Rob Bensinger comments on The genie knows, but doesn’t care

Rob Bensinger 10 Sep 2013 16:51 UTC
0 points

But it will scare friendly ones, which will want to keep their values stable.

Yes. If an AI is Friendly at one stage, then it is Friendly at every subsequent stage. This doesn’t help make almost-Friendly AIs become genuinely Friendly, though.

It takes stupidity to misinterpret friendlienss.
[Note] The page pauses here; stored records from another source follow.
(* ===== verification/SaveMigrations.v ===== *)
(** * SaveMigrations: the migration pipelines of the save system, and manifests of the content crate

    Models [migration.rs] of [scharnhorst_save] and the helpers of [manifest.rs] of
    [scharnhorst_content] that do not serialize. A step's closure is a parameter: it maps a table or
    refuses it; what it leaves of a table it refuses is discarded with the loop's copy. The loop of
    [apply] has fuel; [None] is fuel running out, which [pipeline_apply_exact] excludes. *)

From Stdlib Require Import Ascii String.
From stdpp Require Import base gmap strings list.
From Stdlib Require Import ZArith Lia.
From S2P Require Import Prelude RustStr CoreTypes SchemaTables Relations Registry SaveErrors.

(** ** Manifests *)

(** [names] is the order in which the registry's map yields the names of its tables. *)
Definition manifest_from_registry (r : SchemaRegistry) (names : list string)
    (fingerprints : list ModFingerprint) (engine_version : string) : SchemaManifest :=
  let tables := omap (fun name => match registry_get r name with Ok t => Some t | Err _ => None end) names in
  let m := manifest_with_metadata (manifest_new engine_version) "engine_version" engine_version in
  let m := foldl manifest_with_table m tables in
  let m := foldl manifest_with_relation m (rg_edges (sr_relations r)) in
  foldl manifest_with_mod_fingerprint m fingerprints.

Definition manifest_engine_version (m : SchemaManifest) : string :=
  default (sm_schema_version m) (sm_metadata m !! "engine_version").

(** [entries] is the metadata in the order of its map. *)
Definition migrated_from_manifest (entries : gmap string string -> list (string * string))
    (m : SchemaManifest) (target_version : string) : MigratedSchemaManifest :=
  let n := manifest_new target_version in
  let n := foldl manifest_with_table n (sm_tables m) in
  let n := foldl manifest_with_relation n (sm_relations m) in
  let n := foldl manifest_with_mod_fingerprint n (sm_mod_fingerprints m) in
  let n := foldl (fun n kv => manifest_with_metadata n kv.1 kv.2) n (entries (sm_metadata m)) in
  migrated_new n (sm_schema_version m).

Definition migrated_table_by_name (m : MigratedSchemaManifest) (name : string) : option TableSpec :=
  manifest_get_table (mm_manifest m) name.
Definition migrated_target_version (m : MigratedSchemaManifest) : string := sm_schema_version (mm_manifest m).

(** ** Pipelines *)

Record MigrationStep := mkMigrationStep {
  ms_from_version : string; ms_to_version : string; ms_migrate_table : TableSpec -> SaveResult TableSpec }.

Record MigrationPipeline := mkPipeline { mp_steps : list MigrationStep; mp_target_version : string }.

Definition pipeline_new (target_version : string) : MigrationPipeline := mkPipeline [] target_version.
Definition pipeline_register (p : MigrationPipeline) (s : MigrationStep) : MigrationPipeline :=
  mkPipeline (mp_steps p ++ [s]) (mp_target_version p).
Definition pipeline_is_up_to_date (p : MigrationPipeline) (version : string) : bool :=
  bool_decide (version = mp_target_version p).
Definition pipeline_step_count (p : MigrationPipeline) : nat := length (mp_steps p).

Definition next_step (p : MigrationPipeline) (version : string) : option MigrationStep :=
  List.find (fun s => bool_decide (ms_from_version s = version)) (mp_steps p).

(** [for table in &mut tables { (next_step.migrate_table)(table)...?; }] *)
Definition migrate_tables (s : MigrationStep) (tables : list TableSpec) : SaveResult (list TableSpec) :=
  try_map (fun t => map_err (fun e => SvMigrationFailed (ms_from_version s) (ms_to_version s) (save_error_text e))
                      (ms_migrate_table s t)) tables.

Fixpoint pipeline_loop (p : MigrationPipeline) (original : string) (fuel : nat) (version : string)
    (tables : list TableSpec) (applied : nat) : option (SaveResult (list TableSpec)) :=
  match fuel with
  | O => None
  | S fuel =>
      if bool_decide (version = mp_target_version p) then Some (Ok tables)
      else match next_step p version with
           | None => Some (Err (SvNoMigrationPath version))
           | Some s =>
               match migrate_tables s tables with
               | Err e => Some (Err e)
               | Ok tables =>
                   let applied := S applied in
                   if (length (mp_steps p) + 1 <? applied)%nat
                   then Some (Err (SvMigrationFailed original (mp_target_version p) "migration cycle detected"))
                   else pipeline_loop p original fuel (ms_to_version s) tables applied
               end
           end
  end.

(** One iteration per step applied: one more than the steps there are, and the one that ends. *)
Definition pipeline_fuel (p : MigrationPipeline) : nat := (length (mp_steps p) + 2)%nat.

Definition pipeline_build (p : MigrationPipeline) (m : SchemaManifest) (tables : list TableSpec) : MigratedSchemaManifest :=
  let n := foldl manifest_with_table (manifest_new (mp_target_version p)) tables in
  migrated_new (foldl manifest_with_relation n (sm_relations m)) (sm_schema_version m).

Definition pipeline_apply (p : MigrationPipeline) (m : SchemaManifest) : option (SaveResult MigratedSchemaManifest) :=
  map_ok (pipeline_build p m) <$> pipeline_loop p (sm_schema_version m) (pipeline_fuel p) (sm_schema_version m) (sm_tables m) 0.

(** ** Pipelines by target version *)

Record PipelineRegistry := mkPipelines { pr_pipelines : gmap string MigrationPipeline }.
Definition pipelines_new : PipelineRegistry := mkPipelines ∅.
Definition pipelines_register (r : PipelineRegistry) (p : MigrationPipeline) : PipelineRegistry :=
  mkPipelines (<[mp_target_version p := p]> (pr_pipelines r)).
Definition pipelines_get (r : PipelineRegistry) (target_version : string) : option MigrationPipeline :=
  pr_pipelines r !! target_version.
Definition pipelines_migrate (r : PipelineRegistry) (m : SchemaManifest) (target_version : string)
  : option (SaveResult MigratedSchemaManifest) :=
  match pipelines_get r target_version with
  | None => Some (Err (SvNoMigrationPath target_version))
  | Some p => pipeline_apply p m
  end.

(** ** Specification *)

(** The steps from a version to the target: at each version the first step registered from it. *)
Inductive leads (p : MigrationPipeline) : string -> list MigrationStep -> Prop :=
| leads_target : leads p (mp_target_version p) []
| leads_step v s path :
    v <> mp_target_version p -> next_step p v = Some s -> leads p (ms_to_version s) path -> leads p v (s :: path).

(** The tables taken through the steps. *)
Fixpoint migrate_along (path : list MigrationStep) (tables : list TableSpec) : SaveResult (list TableSpec) :=
  match path with
  | [] => Ok tables
  | s :: path => let? tables := migrate_tables s tables in migrate_along path tables
  end.

(** ** Facts *)

Lemma next_step_from p v s : next_step p v = Some s -> ms_from_version s = v /\ s ∈ mp_steps p.
Proof. intros [H1 H2%bool_decide_eq_true]%find_some. split; [done|]. by apply list_elem_of_In. Qed.

Lemma leads_det p v path1 : leads p v path1 -> forall path2, leads p v path2 -> path1 = path2.
Proof.
  induction 1 as [|v s path1 Hv Hs Hp IH]; intros path2 H2; inversion H2; subst; try done.
  simplify_eq. f_equal. auto.
Qed.

(** A version on the way has its own, shorter way. *)
Lemma leads_suffix p v path : leads p v path -> forall w, w ∈ ms_from_version <$> path ->
  exists path', leads p w path' /\ (length path' <= length path)%nat.
Proof.
  induction 1 as [|v s path Hv Hs Hp IH]; intros w Hw; [by apply elem_of_nil in Hw|].
  apply elem_of_cons in Hw as [->|Hw].
  - destruct (next_step_from p v s Hs) as [E _]. rewrite E. exists (s :: path). split; [by econstructor|done].
  - destruct (IH w Hw) as (path' & H1 & H2). exists path'. split; [done|]. simpl. lia.
Qed.

Lemma leads_length p v path : leads p v path -> (length path <= length (mp_steps p))%nat.
Proof.
  intros Hp. rewrite <- (length_fmap ms_from_version path), <- (length_fmap ms_from_version (mp_steps p)).
  apply submseteq_length, NoDup_submseteq.
  - induction Hp as [|v s path Hv Hs Hp IH]; [constructor|]. cbn. constructor; [|done]. intros Hin.
    destruct (leads_suffix p _ path Hp _ Hin) as (path' & H1 & H2).
    destruct (next_step_from p v s Hs) as [E _]. rewrite E in H1.
    rewrite <- (leads_det p v (s :: path) ltac:(by econstructor) path' H1) in H2. simpl in H2. lia.
  - intros w (s & -> & Hs)%list_elem_of_fmap. apply list_elem_of_fmap_2.
    clear -Hp Hs. induction Hp as [|v s' path Hv Hn Hp IH]; [by apply elem_of_nil in Hs|].
    apply elem_of_cons in Hs as [->|Hs]; [by apply (next_step_from p v)|auto].
Qed.

Section loop.
Context (p : MigrationPipeline) (original : string).

Lemma loop_leads v path : leads p v path -> forall fuel tables applied,
  (length path < fuel)%nat -> (applied + length path <= length (mp_steps p) + 1)%nat ->
  pipeline_loop p original fuel v tables applied = Some (migrate_along path tables).
Proof.
  induction 1 as [|v s path Hv Hs Hp IH]; intros [|fuel] tables applied Hf Ha; simpl in Hf, Ha; try lia; cbn [pipeline_loop].
  - by rewrite bool_decide_true.
  - rewrite bool_decide_false, Hs by done. cbn [migrate_along]. destruct (migrate_tables s tables); [|done].
    destruct (Nat.ltb_spec (length (mp_steps p) + 1) (S applied)); [lia|]. apply IH; lia.
Qed.

Lemma loop_ends fuel v tables applied :
  (length (mp_steps p) + 2 <= fuel + applied)%nat -> (applied <= length (mp_steps p) + 1)%nat ->
  exists r, pipeline_loop p original fuel v tables applied = Some r.
Proof.
  revert v tables applied. induction fuel as [|fuel IH]; intros v tables applied H1 H2; [lia|]. cbn [pipeline_loop].
  case_bool_decide; [by eexists|]. destruct (next_step p v) as [s|]; [|by eexists].
  destruct (migrate_tables s tables); [|by eexists].
  destruct (Nat.ltb_spec (length (mp_steps p) + 1) (S applied)); [by eexists|]. apply IH; lia.
Qed.

Lemma loop_ok fuel v tables applied t :
  pipeline_loop p original fuel v tables applied = Some (Ok t) -> exists path, leads p v path.
Proof.
  revert v tables applied. induction fuel as [|fuel IH]; intros v tables applied H; [done|]. cbn [pipeline_loop] in H.
  case_bool_decide as Hv; [subst; eexists; constructor|]. destruct (next_step p v) as [s|] eqn:Es; [|done].
  destruct (migrate_tables s tables); [|done]. destruct (_ <? _)%nat; [done|].
  destruct (IH _ _ _ H) as [path Hp]. exists (s :: path). by constructor.
Qed.
End loop.

(** C30: Applying a pipeline ends. When the first step registered from each version leads to the target,
    the tables go through those steps, at most one per step registered, and the result is the manifest
    of the target version with those tables and the old relations, or the first refusal; when it does
    not lead there the result is an error, so the cycle check refuses nothing that would have ended.
    (Other steps from a version are never tried: the way followed need not be the shortest.) *)
Theorem pipeline_apply_exact (p : MigrationPipeline) (m : SchemaManifest) :
  exists r, pipeline_apply p m = Some r
  /\ (forall path, leads p (sm_schema_version m) path ->
       (length path <= length (mp_steps p))%nat /\ r = map_ok (pipeline_build p m) (migrate_along path (sm_tables m)))
  /\ ((forall path, ~ leads p (sm_schema_version m) path) -> is_ok r = false).
Proof.
  unfold pipeline_apply. set (v := sm_schema_version m).
  destruct (loop_ends p v (pipeline_fuel p) v (sm_tables m) 0) as [r E]; [unfold pipeline_fuel; lia|lia|].
  rewrite E. exists (map_ok (pipeline_build p m) r). split; [done|]. split.
  - intros path Hp. pose proof (leads_length p v path Hp) as Hl. split; [done|].
    rewrite (loop_leads p v v path Hp) in E by (unfold pipeline_fuel; lia). by injection E as <-.
  - intros Hn. destruct r as [t|e]; [|done]. apply loop_ok in E as [path Hp]. by destruct (Hn path).
Qed.

(** A copy to another version keeps everything but the version. *)
Lemma foldl_with_table m ts : foldl manifest_with_table m ts
  = mkManifest (sm_schema_version m) (sm_tables m ++ ts) (sm_relations m) (sm_mod_fingerprints m) (sm_metadata m).
Proof.
  revert m. induction ts as [|t ts IH]; intros m; cbn [foldl]; [rewrite app_nil_r; by destruct m|].
  rewrite IH. cbn. by rewrite <- app_assoc.
Qed.
Lemma foldl_with_relation m es : foldl manifest_with_relation m es
  = mkManifest (sm_schema_version m) (sm_tables m) (sm_relations m ++ es) (sm_mod_fingerprints m) (sm_metadata m).
Proof.
  revert m. induction es as [|t es IH]; intros m; cbn [foldl]; [rewrite app_nil_r; by destruct m|].
  rewrite IH. cbn. by rewrite <- app_assoc.
Qed.
Lemma foldl_with_fingerprint m fs : foldl manifest_with_mod_fingerprint m fs
  = mkManifest (sm_schema_version m) (sm_tables m) (sm_relations m) (sm_mod_fingerprints m ++ fs) (sm_metadata m).
Proof.
  revert m. induction fs as [|t fs IH]; intros m; cbn [foldl]; [rewrite app_nil_r; by destruct m|].
  rewrite IH. cbn. by rewrite <- app_assoc.
Qed.
Lemma foldl_with_metadata m kvs : foldl (fun n kv => manifest_with_metadata n kv.1 kv.2) m kvs
  = mkManifest (sm_schema_version m) (sm_tables m) (sm_relations m) (sm_mod_fingerprints m)
      (foldl (fun n kv => <[kv.1 := kv.2]> n) (sm_metadata m) kvs).
Proof. revert m. induction kvs as [|[k v] kvs IH]; intros m; cbn [foldl]; [by destruct m|]. by rewrite IH. Qed.

Lemma migrated_from_manifest_same entries m v : (forall x, entries x ≡ₚ map_to_list x) ->
  migrated_from_manifest entries m v
  = migrated_new (mkManifest v (sm_tables m) (sm_relations m) (sm_mod_fingerprints m) (sm_metadata m)) (sm_schema_version m).
Proof.
  intros He. unfold migrated_from_manifest. f_equal.
  rewrite foldl_with_table, foldl_with_relation, foldl_with_fingerprint, foldl_with_metadata. cbn. f_equal.
  assert (Hnd : NoDup (entries (sm_metadata m)).*1) by (rewrite (He (sm_metadata m)); apply NoDup_fst_map_to_list).
  rewrite insert_all_map, map_union_empty by done.
  rewrite (list_to_map_proper (entries (sm_metadata m)) (map_to_list (sm_metadata m))) by done.
  apply list_to_map_to_list.
Qed.

(** A pipeline drops the fingerprints and the metadata, even when no step is due. *)
Lemma pipeline_build_drops p m tables : pipeline_build p m tables
  = migrated_new (mkManifest (mp_target_version p) tables (sm_relations m) [] ∅) (sm_schema_version m).
Proof. unfold pipeline_build. by rewrite foldl_with_table, foldl_with_relation. Qed.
Yes, but that’s stupidity on the part of the human programmer, and/or on the part of the seed AI if we ask it for advice. The superintelligence didn’t write its own utility function; the superintelligence may well understand Friendliness perfectly, but that doesn’t matter if it hasn’t been programmed to rewrite its source code to reflect its best understanding of ‘Friendliness’. The seed is not the superintelligence. See: http://lesswrong.com/lw/igf/the_genie_knows_but_doesnt_care/
- Peterdjones 10 Sep 2013 16:53 UTC
  −7 points
  Parent
  
  Yes, but that’s stupidity on the part of the human programmer, and/or on the part of the seed AI if we ask it for advice.
  
  That depends on the architecture. In a Loosemore architecture, the AI interprets high-level directives itself, so if it gets them wrong, that’s it’s mistake.
  - Luke_A_Somers 30 Sep 2013 18:49 UTC
    0 points
    Parent
    … and whose fault is that?
  - Rob Bensinger 10 Sep 2013 17:04 UTC
    0 points
    Parent
    
    the AI interprets high-level directives itself, so if it gets them wrogn,t hat’s it’s mistake.
    
    http://lesswrong.com/lw/rf/ghosts_in_the_machine/